Sunday, January 02, 2005

How Native Americans see Lewis and Clark

A few years ago, while filming a documentary on the Crow reservation in south-central Montana, I saw a New Yorker cartoon thumb-tacked to a door in the tribal offices. It showed two Indians sitting beside a fire, watching a rocket blast off into space. One says to the other: "Somebody told them we still have land on the Moon."

I forgot about that cartoon until a few months ago, when local newspapers began tracking the adventures of the Lewis and Clark Bicentennial Commemoration. The stories reported great excitement over the celebration in our nation's thinly populated midsection, stories that were sometimes coupled with caveats written by native people, who tried to challenge perceptions about the Corps of Discovery. As I read these pieces, I reflected on words spoken several years ago by Gerard Baker, the Mandan-Hidatsa native who was named director of the National Park Service's Lewis and Clark celebration.

"This will be a celebration of native people who made this expedition possible, a national celebration of their ancestors, their stories, their cultures," said Baker. "It's long overdue."

So why is it, I am often asked by non-natives, that many Native Americans still feel such anger about this celebration? Why, while on a visit to Washington, D.C., last week, was there a news commentary written by Mary Annette Pember, former president of the Native American Journalists Association, that began: "The Lewis and Clark Bicentennial Commemoration celebrates discovery by conquest, and as an American Indian, it sticks in my craw."

Pember explained that it sticks in her craw because the Corps of Discovery signaled the beginning of a century of trauma and genocide that ended on the frozen banks of a creek called Wounded Knee in December 1890. In effect, Pember asked, "What's to celebrate?"

That's a good question. When I was asked to speak at the Lewis and Clark Commemoration last month, I invited several judges and attorneys to join me in a panel discussion on "Compacts and Covenants: Two Hundred Years Downstream with the Doctrine of Discovery." My idea was to throw a bridge across the cultural gulf that continues to divide America.

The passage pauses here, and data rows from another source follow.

(* ===== verification/MkfsOk.v ===== *)
(** * Correctness of mkfs *)

From S2P Require Import Prelude CMem KString Riscv Kalloc Vm Locks Block Bio BioInv BioSpec Log LogSpec LogCrash Fs FsBase FsAlloc FsInode FsFile FsBmap FsRead FsWrite FsWriteOk FsDir Mkfs MkfsInv MkfsNode.

(** ** The empty image *)

Lemma clear_image_run n i s :
  length (img s) = Z.to_nat i -> 0 <= i -> clear_image n i s = Made tt (set_img (img s ++ replicate n zeroes) s).
Proof.
  revert i s; induction n as [|n IH]; intros i s Hl Hi; [cbn; rewrite app_nil_r; by destruct s|]; cbn [clear_image].
  assert (E : wsect i zeroes s = Made tt (set_img (img s ++ [zeroes]) s)).
  { unfold wsect, modk; rewrite (proj2 (Nat.ltb_ge _ _)) by lia; by rewrite Hl, Nat.sub_diag. }
  rewrite (made_bind _ _ _ _ _ E), IH; cbn [img set_img freeinode freeblock]; [by rewrite <- app_assoc|rewrite length_app; cbn; lia|lia].
Qed.

(** The image when only the superblock is on it. *)
Definition empty_image : mkst := Mk (<[1%nat := splice zeroes 0 sb_bytes]> (replicate 2000 zeroes)) 1 46.

Lemma empty_other b : b <> 1%nat -> (b < 2000)%nat -> img empty_image !! b = Some zeroes.
Proof. intros Hne Hb; unfold empty_image; cbn [img]; rewrite list_lookup_insert_ne by done; by apply lookup_replicate_2. Qed.

Lemma le_decode_zeros n : le_decode (replicate n 0) = 0.
Proof. induction n as [|n IH]; cbn; [done|by rewrite IH]. Qed.
Lemma zeroes_type o : i_type (read_dinode zeroes o inode0) = 0.
Proof.
  cbn [i_type read_dinode]; unfold get16, slice, zeroes; rewrite drop_replicate, take_replicate.
  by rewrite le_decode_zeros.
Qed.

Lemma empty_files : files empty_image [].
Proof.
  constructor; cbn [length]; try done; try lia.
  - constructor; cbn [img freeblock empty_image]; [by rewrite length_insert, length_replicate| |done|].
    + intros b d; rewrite list_lookup_insert_Some; intros [(_ & <- & _)|[_ [-> _]%lookup_replicate]]; done.
    + intros b Hb; apply empty_other; lia.
  - intros i Hi _; pose proof (node_block i Hi); unfold dino.
    replace (mview empty_image (IBLOCK i sb)) with zeroes; [apply zeroes_type|]; unfold mview.
    rewrite (proj2 (Z.eqb_neq _ 45)), (proj2 (Z.ltb_ge _ 0)) by lia; by rewrite empty_other by lia.
  - intros b Hb Hne; apply empty_other; lia.
Qed.
(* ===== verification/Utools.v ===== *)
(** * User programs

    cat, wc, grep, ls, echo, kill, ln, mkdir, rm, cps, init, zombie and signal
    as trees of system calls.  [argv] includes the name of the program; a
    string is the list of its bytes before the NUL. *)

From ITree Require Import Core.ITreeDefinition.
From S2P Require Import Prelude CMem KString Printf UPrintf Ulib Grep Fs Sysfile Usys.

Definition nl : list Z := [10].
Definition S_ (s : list Z) : varg := VStr (Some s).

(** [for(i = 1; i < argc; i++)] with an open of [argv[i]] for reading, as cat, wc
    and grep have it. *)
Definition for_files (failed : list Z -> U unit) (body : Z -> list Z -> U unit) (files : list (list Z)) : U unit :=
  each (fun name =>
    fd ← call (Open name O_RDONLY);
    if fd <? 0 then failed name;; exit 1
    else body fd name;; call (Close fd);; mret tt) files.

(** ** cat *)

Definition cat (fd : Z) : U unit :=
  loop (fun _ : unit =>
    '(n, buf) ← call (Read fd 512);
    if 0 <? n then
      w ← call (Write 1 (take (Z.to_nat n) buf));
      if negb (w =? n) then fprintf 2 (str "cat: write error" ++ nl) [];; exit 1
      else mret (inl tt)
    else if n <? 0 then fprintf 2 (str "cat: read error" ++ nl) [];; exit 1
    else mret (inr tt)) tt.
Definition cat_main (argv : list (list Z)) : U unit :=
  if Z.of_nat (length argv) <=? 1 then cat 0;; exit 0
  else
    for_files (fun name => fprintf 2 (str "cat: cannot open %s" ++ nl) [S_ name]) (fun fd _ => cat fd) (drop 1 argv);;
    exit 0.

(** ** wc *)

(** [strchr(" \r\t\n\v", c)] *)
Definition blank (c : Z) : bool := existsb (Z.eqb c) [32; 13; 9; 10; 11].

(** An increment of an int; one past the largest is undefined. *)
Definition incr (n : Z) : U Z := if n =? INT_MAX then undefined else mret (n + 1).

(** [for(i=0; i<n; i++)] over the bytes read: l, w, c and inword. *)
Fixpoint wc_buf (buf : list Z) (l w c : Z) (inword : bool) : U (Z * Z * Z * bool) :=
  match buf with
  | [] => mret (l, w, c, inword)
  | b :: buf' =>
      c ← incr c;
      l ← (if b =? 10 then incr l else mret l);
      if blank b then wc_buf buf' l w c false
      else if negb inword then w ← incr w; wc_buf buf' l w c true
      else wc_buf buf' l w c inword
  end.
Definition wc (fd : Z) (name : list Z) : U unit :=
  '(l, w, c) ← loop (fun '(l, w, c, inword) =>
    '(n, buf) ← call (Read fd 512);
    if 0 <? n then r ← wc_buf (take (Z.to_nat n) buf) l w c inword; mret (inl r)
    else if n <? 0 then printf (str "wc: read error" ++ nl) [];; exit 1
    else mret (inr (l, w, c))) (0, 0, 0, false);
  printf (str "%d %d %d %s" ++ nl) [VNum l; VNum w; VNum c; S_ name].
Definition wc_main (argv : list (list Z)) : U unit :=
  if Z.of_nat (length argv) <=? 1 then wc 0 [];; exit 0
  else
    for_files (fun name => printf (str "wc: cannot open %s" ++ nl) [S_ name]) wc (drop 1 argv);;
    exit 0.

(** ** grep *)

(** The loop over the lines in the buffer: a call of write for each line that
    matches; the result is the text after the last newline. *)
Fixpoint write_lines (fuel : nat) (pattern p : list Z) : U (list Z) :=
  match fuel with
  | O => mret p
  | S f =>
      match find_nl p with
      | None => mret p
      | Some (line, p') =>
          (if match_ pattern line then call (Write 1 (line ++ [ch_nl]));; mret tt else mret tt);;
          write_lines f pattern p'
      end
  end.
Definition grep_fd (pattern : list Z) (fd : Z) : U unit :=
  loop (fun kept : list Z =>
    let m := Z.of_nat (length kept) in
    '(n, buf) ← call (Read fd (1024 - m - 1));
    if 0 <? n then
      let p := kept ++ take (Z.to_nat n) buf in
      rest ← write_lines (length p) pattern p;
      mret (inl rest)
    else mret (inr tt)) [].
Definition grep_main (argv : list (list Z)) : U unit :=
  match argv with
  | _ :: pattern :: files =>
      match files with
      | [] => grep_fd pattern 0;; exit 0
      | _ =>
          for_files (fun name => printf (str "grep: cannot open %s" ++ nl) [S_ name]) (fun fd _ => grep_fd pattern fd) files;;
          exit 0
      end
  | _ => fprintf 2 (str "usage: grep pattern [file ...]" ++ nl) [];; exit 1
  end.

(** ** ls *)

(** [for(p=path+strlen(path); p >= path && *p != '/'; p--); p++]: the index of
    [p]. *)
Fixpoint after_slash (path : list Z) (n : nat) : nat :=
  match n with
  | O => 0
  | S n' => if default 0 (path !! n') =? 47 then n else after_slash path n'
  end.
Definition fmtname (path : list Z) : list Z :=
  let p := drop (after_slash path (length path)) path in
  if DIRSIZ <=? Z.of_nat (length p) then p
  else p ++ replicate (Z.to_nat DIRSIZ - length p) 32.

Definition ls_line (name : list Z) (st : stat) : U unit :=
  printf (str "%s %d %d %d" ++ nl) [S_ (fmtname name); VNum (st_type st); VNum (st_ino st); VNum (st_size st)].
(** [while(read(fd, &de, sizeof(de)) == sizeof(de))] *)
Definition ls_entries (fd : Z) (path : list Z) : U unit :=
  loop (fun _ : unit =>
    '(n, de) ← call (Read fd DESIZE);
    if n =? DESIZE then
      if de_inum de =? 0 then mret (inl tt)
      else
        let buf := path ++ [47] ++ until_nul (de_name de) in
        '(r, st) ← stat_path buf;
        if r <? 0 then printf (str "ls: cannot stat %s" ++ nl) [S_ buf];; mret (inl tt)
        else ls_line buf st;; mret (inl tt)
    else mret (inr tt)) tt.
Definition ls (path : list Z) : U unit :=
  fd ← call (Open path O_RDONLY);
  if fd <? 0 then fprintf 2 (str "ls: cannot open %s" ++ nl) [S_ path]
  else
    '(r, st) ← call (Fstat fd);
    if r <? 0 then fprintf 2 (str "ls: cannot stat %s" ++ nl) [S_ path];; call (Close fd);; mret tt
    else
      (if (st_type st =? T_DEVICE) || (st_type st =? T_FILE) then ls_line path st
       else if st_type st =? T_DIR then
         if 512 <? Z.of_nat (length path) + 1 + DIRSIZ + 1 then printf (str "ls: path too long" ++ nl) []
         else ls_entries fd path
       else mret tt);;
      call (Close fd);; mret tt.
Definition ls_main (argv : list (list Z)) : U unit :=
  if Z.of_nat (length argv) <? 2 then ls (str ".");; exit 0
  else each ls (drop 1 argv);; exit 0.

(** ** echo, kill, ln, mkdir, rm, cps *)

Fixpoint echo_args (args : list (list Z)) : U unit :=
  match args with
  | [] => mret tt
  | a :: args' =>
      call (Write 1 a);;
      (match args' with [] => call (Write 1 nl) | _ => call (Write 1 [32]) end);;
      echo_args args'
  end.
Definition echo_main (argv : list (list Z)) : U unit := echo_args (drop 1 argv);; exit 0.

Definition kill_main (argv : list (list Z)) : U unit :=
  if Z.of_nat (length argv) <? 2 then fprintf 2 (str "usage: kill pid..." ++ nl) [];; exit 1
  else
    each (fun a => match atoi a with Some pid => call (Kill pid);; mret tt | None => undefined end) (drop 1 argv);;
    exit 0.

Definition ln_main (argv : list (list Z)) : U unit :=
  match argv with
  | [_; old; new] =>
      r ← call (Link old new);
      (if r <? 0 then fprintf 2 (str "link %s %s: failed" ++ nl) [S_ old; S_ new] else mret tt);;
      exit 0
  | _ => fprintf 2 (str "Usage: ln old new" ++ nl) [];; exit 1
  end.

(** The loop of mkdir and rm, which stops at the first failure. *)
Fixpoint until_failure (op : list Z -> U Z) (failed : list Z -> U unit) (files : list (list Z)) : U unit :=
  match files with
  | [] => mret tt
  | f :: files' => r ← op f; if r <? 0 then failed f else until_failure op failed files'
  end.
Definition mkdir_main (argv : list (list Z)) : U unit :=
  if Z.of_nat (length argv) <? 2 then fprintf 2 (str "Usage: mkdir files..." ++ nl) [];; exit 1
  else
    until_failure (fun f => call (Mkdir f)) (fun f => fprintf 2 (str "mkdir: %s failed to create" ++ nl) [S_ f]) (drop 1 argv);;
    exit 0.
Definition rm_main (argv : list (list Z)) : U unit :=
  if Z.of_nat (length argv) <? 2 then fprintf 2 (str "Usage: rm files..." ++ nl) [];; exit 1
  else
    until_failure (fun f => call (Unlink f)) (fun f => fprintf 2 (str "rm: %s failed to delete" ++ nl) [S_ f]) (drop 1 argv);;
    exit 0.

Definition cps_main : U unit := k ← call Cps; printf (str "%d" ++ nl) [VNum k];; exit 0.

(** ** init, zombie and signal *)

(** [for(;;){ wpid = wait(0); ... }]: until the shell has ended. *)
Definition wait_shell (pid : Z) : U unit :=
  loop (fun _ : unit =>
    wpid ← call Wait;
    if wpid =? pid then mret (inr tt)
    else if wpid <? 0 then printf (str "init: wait returned an error" ++ nl) [];; exit 1
    else mret (inl tt)) tt.
Definition run_shell : U unit :=
  printf (str "init: starting sh" ++ nl) [];;
  pid ← call Fork;
  if pid <? 0 then printf (str "init: fork failed" ++ nl) [];; exit 1
  else if pid =? 0 then
    call (Exec (str "sh") [str "sh"]);;
    printf (str "init: exec sh failed" ++ nl) [];;
    exit 1
  else wait_shell pid.
(** CONSOLE is major device 1. *)
Definition init_main : U unit :=
  fd ← call (Open (str "console") O_RDWR);
  (if fd <? 0 then call (Mknod (str "console") 1 0);; call (Open (str "console") O_RDWR);; mret tt else mret tt);;
  call (Dup 0);;
  call (Dup 0);;
  loop (fun _ : unit => run_shell;; mret (inl tt)) tt.

Definition zombie_main : U unit :=
  pid ← call Fork;
  (if 0 <? pid then call (Sleep 5);; mret tt else mret tt);;
  exit 0.

(** [while(1) i++], with [i] an int. *)
Definition SIGINT : Z := 2.
Definition signal_main (sigint_handler : Z) : U unit :=
  call (Signal SIGINT sigint_handler);;
  printf (str "Address of the signal handler : %p" ++ nl) [VNum sigint_handler];;
  loop (fun i => i ← incr i; mret (inl i)) 0.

Most of us are familiar with the Lewis and Clark adventure: Fifty-two men set out from Missouri in 1804, traveling West into the unknown; only one of them died. The official purpose of the mission was scientific. Few of us know

that this was the 26th expedition of outsiders to reach the Mandan villages on the upper Missouri River. Judging from the full auditorium in Bismarck, N.D., last month, fewer Americans know that the philosophy underlying the trip came from a medieval European pope justifying colonial expansion.

In 1532, a brilliant thinker in Spain, Franciscus de Vitoria, delivered a lecture titled "On the Indians Lately Discovered in the Americas." Basing his arguments on the humanism of the Greeks, Vitoria argued that the native people living across the ocean possessed what he called "natural law rights," much like any free and rational people. As such, he said, they held title to their lands.

Vitoria's lecture drew a stormy response from Pope Alexander, who declared that natives in the new lands were all savages and infidels. Under the pope's Doctrine of Discovery, native people had a choice: They could be conquered, colonized and civilized by the agents of the church, or they could suffer the consequences.

Fast forward to Philadelphia, in 1787. There, our founding fathers enthusiastically embraced the 250-year-old Doctrine of Discovery. Furthermore, notes legal scholar Robert Williams, "... by denying self-determination to tribal peoples, the new republic found the Doctrine of Discovery to be the perfect instrument of empire."

Once ashore, the Doctrine of Discovery had many children. It spawned the odious Dawes Act of 1887, which abrogated dozens of treaties and opened tens of millions of acres of the American West to outright theft by Congress. It gave birth to the Religious Crimes Code, which outlawed religious freedom to native people. In our time it spawned the Termination Era of the 1950s, a scandalous campaign that sought to disband Indian tribes altogether.

Thankfully, this last effort failed. But to America's first citizens - and to journalist Mary Annette Pember - these episodes serve as a reminder that the Doctrine of Discovery is still very much with us. A rocket blasting off to a new frontier carries different symbolic meaning to people still fighting to recover their "inalienable rights."